APPENDIX by translator
(See Lectures Eight and Eleven)
Odin
Odin's
sacrifice of higher rank becomes transformed into a higher power —
he becomes lord of the runes, the creator of language. In the
language of the Mysteries this renunciation is described as the
sacrifice of Odin's eye at the fount of Mimir. This eye is the
clairvoyant eye which, as pineal gland, lost its function in the
course of evolution. At the same time this sacrifice prepares the
development of independence and freedom, for only by serving his
intimate relationship with the Gods is man able to stand foursquare
upon the Earth and become self-reliant.
Odin
and the Fenris Wolf
(a)
The prose Edda recounts the destiny of the three children of Loki:
the Midgard Snake, the Fenris Wolf and Hel. Odin flung the Midgard
Snake into the ocean, consigned Hel to Niflheim and kept the Fenris
Wolf to himself. At the Twilight of the Gods the Wolf was destined
ultimately to destroy him. The Ahrimanic forces which feed upon the
living substance of the etheric body are portrayed in the figure of
the Fenris Wolf. And because it threatened danger to the Aesir they
bound it with a silken ribbon to a rock. (They were unwilling to kill
the Wolf in order to avoid polluting the sanctuary with blood.)
(b)
The original language of Atlantis was a unity. It was the creation of
Odin with the formative forces of the laryngeal organism. Through the
alliance of Odin and Loki, Ahrimanic forces entered into the etheric
body and the organism of speech. The power of Ahriman (present in the
undivided, primal language of Atlantis) perished after the Atlantean
catastrophe — this is the Fenris Wolf of Nordic tradition.

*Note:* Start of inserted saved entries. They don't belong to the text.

(** * tubemate.io: a shallow embedding of [app.py] and [cli.py]

    The development follows the two source files.  Part I gives the
    definitions: the Python text operations the program uses, the data the
    external tool reports, and the functions of [app.py] (the HTTP variant)
    and [cli.py] (the interactive variant).  Part II defines the notions the
    properties are stated with, Part III proves the properties of the
    specification, and Part IV further properties of the code.

    Modelling conventions.
    - Text.  A Python [str] is a [string]; a character is a code point below
      256 (the Latin-1 range).  On that range the character classes below
      ([is_space], [is_digit], [lower_char]) agree with [str.isspace], the
      regular expression classes [\s], [\d] and [str.lower].
    - Numbers.  Python numbers are rationals [Q]: integers and finite floats
      embed exactly, and comparison is exact.  An integer beyond the range of
      the floats makes [float] raise.  Within that range the arithmetic is
      exact: the rounding of [math.log], which can reach the next integer a
      few units below a power of 1024, is not modelled, and no property is
      stated for such sizes.
    - Exceptions.  A computation that may raise returns [res]; an exception
      that leaves a Flask view unhandled is the HTTP 500 answer.
    - Environment.  The external tool, the JSON decoder and URL unquoting are
      parameters; the file system is explicit state, with the directories,
      regular files and symbolic links the process sees and the operations
      the system refuses. *)

From Stdlib Require Import ZArith QArith Qround String Ascii List Bool Lia Lqa.
From Stdlib Require Import Sorting.Sorted Sorting.Permutation DecimalString.
From stdpp Require Import base gmap sets.
From stdpp Require strings.

Import ListNotations.
Local Open Scope list_scope.
Local Open Scope string_scope.
Local Open Scope Z_scope.

(* ===================================================================== *)
(** * Part I: definitions *)
(* ===================================================================== *)

(** ** Exceptions *)

Inductive exn : Type :=
| IndexError
| ValueError
| AttributeError
| TypeError
| RuntimeError
| SystemExit (code : Z)
| FileNotFoundError (msg : string)
| OtherError (repr : string).

Inductive res (A : Type) : Type :=
| Ret (a : A)
| Raise (e : exn).
Arguments Ret {A} a.
Arguments Raise {A} e.

Definition bind {A B : Type} (m : res A) (f : A -> res B) : res B :=
  match m with
  | Ret a => f a
  | Raise e => Raise e
  end.

Notation "'do' x <- m ; k" := (bind m (fun x => k))
  (at level 10, x name, m at level 100, k at level 200).

(** ** Python text operations *)

Module Text.

Definition code (c : ascii) : N := N_of_ascii c.

(** [str.isspace] and the regular expression class [\s]. *)
Definition is_space (c : ascii) : bool :=
  let n := code c in
  ((9 <=? n) && (n <=? 13) || (28 <=? n) && (n <=? 32)
   || (n =? 133) || (n =? 160))%N.

(** The regular expression class [\d], and the digits [float] reads. *)
Definition is_digit (c : ascii) : bool :=
  let n := code c in ((48 <=? n) && (n <=? 57))%N.

Definition digit_val (c : ascii) : Z := Z.of_N (code c) - 48.

(** [str.lower], one character. *)
Definition lower_char (c : ascii) : ascii :=
  let n := code c in
  if ((65 <=? n) && (n <=? 90)
      || (192 <=? n) && (n <=? 222) && negb (n =? 215))%N
  then ascii_of_N (n + 32) else c.

Fixpoint lower (s : string) : string :=
  match s with
  | EmptyString => EmptyString
  | String c s' => String (lower_char c) (lower s')
  end.

Fixpoint lstrip (s : string) : string :=
  match s with
  | String c s' => if is_space c then lstrip s' else s
  | EmptyString => EmptyString
  end.

(** [rstrip] keeps a character when it is not a space or when something
    is kept after it. *)
Fixpoint rstrip (s : string) : string :=
  match s with
  | EmptyString => EmptyString
  | String c s' =>
      match rstrip s' with
      | EmptyString => if is_space c then EmptyString else String c EmptyString
      | r => String c r
      end
  end.

Definition strip (s : string) : string := lstrip (rstrip s).

(** [s.startswith(p)] *)
Definition startswith (s p : string) : bool := String.prefix p s.

(** [s.endswith(c)] for one character. *)
Fixpoint ends_with (s : string) (c : ascii) : bool :=
  match s with
  | EmptyString => false
  | String a EmptyString => Ascii.eqb a c
  | String _ s' => ends_with s' c
  end.

(** [sub in s] *)
Fixpoint contains (sub s : string) : bool :=
  String.prefix sub s
  || match s with
     | String _ s' => contains sub s'
     | EmptyString => false
     end.

(** The text after the first occurrence of [sep], or the whole text when
    [sep] does not occur: [s.split(sep, 1)[-1]]. *)
Fixpoint drop (n : nat) (s : string) : string :=
  match n, s with
  | S n', String _ s' => drop n' s'
  | _, _ => s
  end.

Fixpoint after_first_from (sep s whole : string) : string :=
  if String.prefix sep s then drop (String.length sep) s
  else match s with
       | String _ s' => after_first_from sep s' whole
       | EmptyString => whole
       end.

Definition after_first (sep s : string) : string := after_first_from sep s s.

(** Truth value of a [str]. *)
Definition nonempty (s : string) : bool :=
  match s with EmptyString => false | _ => true end.

(** [str(n)] for an integer. *)
Definition of_Z (z : Z) : string := NilEmpty.string_of_int (Z.to_int z).

Fixpoint join (sep : string) (l : list string) : string :=
  match l with
  | [] => ""
  | [x] => x
  | x :: l' => x ++ sep ++ join sep l'
  end.

(** [s.split("/")] *)
Fixpoint split_on (d : ascii) (s : string) : list string :=
  match s with
  | EmptyString => [EmptyString]
  | String c s' =>
      if Ascii.eqb c d then EmptyString :: split_on d s'
      else match split_on d s' with
           | x :: l => String c x :: l
           | [] => [String c EmptyString]
           end
  end.

(** [str.isalnum], one character: letters, decimal digits, and the
    superscript digits and fractions of the Latin-1 range. *)
Definition is_alnum (c : ascii) : bool :=
  let n := code c in
  ((48 <=? n) && (n <=? 57) || (65 <=? n) && (n <=? 90)
   || (97 <=? n) && (n <=? 122)
   || (n =? 170) || (n =? 178) || (n =? 179) || (n =? 181) || (n =? 185)
   || (n =? 186) || (188 <=? n) && (n <=? 190)
   || (192 <=? n) && (n <=? 255) && negb (n =? 215) && negb (n =? 247))%N.

(** The characters of [s] that pass [p], in order. *)
Fixpoint keep (p : ascii -> bool) (s : string) : string :=
  match s with
  | EmptyString => EmptyString
  | String c s' => if p c then String c (keep p s') else keep p s'
  end.

End Text.

(** ** Python numbers and sequences *)

Module Py.

(** [x or 0] for a number or [None]: a zero is replaced by the integer 0,
    which is equal to it. *)
Definition or0 (o : option Q) : Q :=
  match o with
  | Some q => if Qeq_bool q 0 then 0%Q else q
  | None => 0%Q
  end.

(** Truth value of a number or [None]. *)
Definition truthy_num (o : option Q) : bool :=
  match o with
  | Some q => negb (Qeq_bool q 0)
  | None => false
  end.

(** [a or b] on numbers or [None]. *)
Definition or_num (a b : option Q) : option Q :=
  if truthy_num a then a else b.

(** [l[i]]: a negative index counts from the end; outside the list it is
    an [IndexError]. *)
Definition index {A : Type} (l : list A) (i : Z) : res A :=
  let n := Z.of_nat (List.length l) in
  let j := if i <? 0 then i + n else i in
  if (j <? 0) || (n <=? j) then Raise IndexError
  else match nth_error l (Z.to_nat j) with
       | Some x => Ret x
       | None => Raise IndexError
       end.

(** The integers [float] refuses with [OverflowError]: from this one on, and
    from its opposite down, an integer rounds beyond the largest float. *)
Definition float_overflow : Z := 2 ^ 1024 - 2 ^ 970.

(** [math.floor(math.log(q, 1024))] for [0 < q], in exact arithmetic. *)
Definition floor_log1024 (q : Q) : Z :=
  if Qle_bool 1 q then Z.log2 (Qfloor q) / 10
  else - ((Z.log2_up (Qceiling (/ q)) + 9) / 10).

(** [round(q, 2)], as a number of hundredths: to the nearest, a tie to the
    even one. *)
Definition round2 (q : Q) : Z :=
  let x := (q * 100)%Q in
  let f := Qfloor x in
  match Qcompare (x - inject_Z f) (1 # 2) with
  | Lt => f
  | Gt => f + 1
  | Eq => if Z.even f then f else f + 1
  end.

(** [repr] of the float [h / 100] for [0 <= h] below the exponent
    notation: the integer part, a point, and one or two decimals. *)
Definition repr_hundredths (h : Z) : string :=
  let ip := h / 100 in
  let fr := h mod 100 in
  Text.of_Z ip ++ "." ++
  (if fr mod 10 =? 0 then Text.of_Z (fr / 10)
   else Text.of_Z (fr / 10) ++ Text.of_Z (fr mod 10)).

End Py.

(** ** [float] on text *)

Inductive pyfloat : Type :=
| Finite (q : Q)
| Infinity (negative : bool)
| NaN.

Module Float.

(** The digits after the first one of a [digitpart]: digits, each
    optionally preceded by one underscore. *)
Fixpoint digitpart_rest (s : string) : option (list Z * string) :=
  match s with
  | EmptyString => Some ([], EmptyString)
  | String c s' =>
      if Text.is_digit c then
        match digitpart_rest s' with
        | Some (ds, r) => Some (Text.digit_val c :: ds, r)
        | None => None
        end
      else if Ascii.eqb c "_" then
        match s' with
        | String d _ => if Text.is_digit d then digitpart_rest s' else None
        | EmptyString => None
        end
      else Some ([], s)
  end.

Definition digitpart (s : string) : option (list Z * string) :=
  match s with
  | String c s' =>
      if Text.is_digit c then
        match digitpart_rest s' with
        | Some (ds, r) => Some (Text.digit_val c :: ds, r)
        | None => None
        end
      else None
  | EmptyString => None
  end.

Definition starts_with_digit (s : string) : bool :=
  match s with String c _ => Text.is_digit c | EmptyString => false end.

(** [number ::= [digitpart] "." digitpart | digitpart ["."]]: the digits
    before and after the point, and the rest. *)
Definition number (s : string) : option (list Z * list Z * string) :=
  match s with
  | String "." s' =>
      match digitpart s' with
      | Some (fs, r) => Some ([], fs, r)
      | None => None
      end
  | _ =>
      match digitpart s with
      | Some (ds, String "." r) =>
          if starts_with_digit r then
            match digitpart r with
            | Some (fs, r') => Some (ds, fs, r')
            | None => None
            end
          else Some (ds, [], r)
      | Some (ds, r) => Some (ds, [], r)
      | None => None
      end
  end.

Definition signed (s : string) : bool * string :=
  match s with
  | String "+" r => (false, r)
  | String "-" r => (true, r)
  | _ => (false, s)
  end.

Definition of_digits (ds : list Z) : Z :=
  fold_left (fun a d => 10 * a + d) ds 0.

(** [exponent ::= ("e" | "E") [sign] digitpart], up to the end. *)
Definition exponent (s : string) : option Z :=
  match s with
  | EmptyString => Some 0
  | String c r =>
      if Ascii.eqb c "e" || Ascii.eqb c "E" then
        let '(neg, r') := signed r in
        match digitpart r' with
        | Some (ds, EmptyString) =>
            let e := of_digits ds in
            Some (if neg then - e else e)
        | _ => None
        end
      else None
  end.

(** [float(s)]: [None] is the [ValueError].  The spaces skipped are those of
    [Text.strip]; of these, [float] itself refuses the four separators 28 to
    31. *)
Definition parse (s : string) : option pyfloat :=
  let '(neg, r) := signed (Text.strip s) in
  let l := Text.lower r in
  if String.eqb l "inf" || String.eqb l "infinity" then Some (Infinity neg)
  else if String.eqb l "nan" then Some NaN
  else
    match number r with
    | Some (ds, fs, r') =>
        match exponent r' with
        | Some e =>
            let m := of_digits (ds ++ fs) in
            let q := (inject_Z m * Qpower 10 (e - Z.of_nat (List.length fs)))%Q in
            Some (Finite (if neg then (- q)%Q else q))
        | None => None
        end
    | None => None
    end.

End Float.

(** ** [int] on text *)

Module Int.

(** The spaces [int] skips around a number: those of [str.strip] but the
    four separators 28 to 31. *)
Definition is_space (c : ascii) : bool :=
  let n := Text.code c in
  ((9 <=? n) && (n <=? 13) || (n =? 32) || (n =? 133) || (n =? 160))%N.

Fixpoint lstrip (s : string) : string :=
  match s with
  | String c s' => if is_space c then lstrip s' else s
  | EmptyString => EmptyString
  end.

Fixpoint rstrip (s : string) : string :=
  match s with
  | EmptyString => EmptyString
  | String c s' =>
      match rstrip s' with
      | EmptyString => if is_space c then EmptyString else String c EmptyString
      | r => String c r
      end
  end.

Wherever human speech or language becomes a means of concealing the
spiritual world or denying its reality, we find the influence of the
Fenris Wolf. Where the word describes only sensible phenomena or
physical facts to the exclusion of supersensible or spiritual facts,
Odin has succumbed to the Fenris Wolf. Ahrimanic influences gradually
blunt the response of the etheric body. It loses its former
receptivity to life processes: this is reflected in the shifting of
consonants in the Indo-European languages (Grimm's Law). On the
one hand, new elements are added, on the other, articulation becomes
more indefinite, more insensitive; symptoms of paralysis set in —
amalgamations, loss or disappearance of certain vowels and
consonants. The original language which was a unity is split up into
diverse tongues, into dialects. Here is seen the influence of the
Fenris Wolf. Through the Fenris Wolf death enters into the organism
of language — dead languages, e.g. Latin, have therefore become
victims of the Fenris Wolf.
Odin and Thor
Thor
is the son of Odin. Whilst the power of Odin is present in
respiration and language, Thor works in the blood, in the rhythmic
pulse-beat. Blood is the physical expression of the ego in the
metabolic system. Thor is portrayed in the sagas as a choleric with
red blood, quick to anger, ever ready to wield his hammer Mjolnir and
endowed with a powerful will. Odin's sphere of activity is the
astral body, that of Thor the etheric body.
The
alliterative verse of Old Norse (the poetic Edda), Old English
(Beowulf), Old Saxon (Heliand) and Old High German (Hildebrandslied)
is based on two rhythmic laws — the rhythm of respiration and
the rhythm of blood. A single breath corresponds to four pulse beats
(eighteen and seventy-two to the minute respectively). This ratio of
1:4 is found in the long line which consisted of two half verses
separated by a caesura. Each hemistich had two strongly accented
syllables. Thus in the form and law of alliterative verse is
reflected the relationship of Odin and Thor. The Voluspa was written
in this metre known as Fornyrthislag.
This
whole subject is treated in detail in Chapters IX and X of Ernst
Uehli's Nordisch-Germanische Mythologie als
Mysteriengeschichte (Rudolf Geering Verlag, Basel 1926) to which
I am indebted for many of the above suggestions.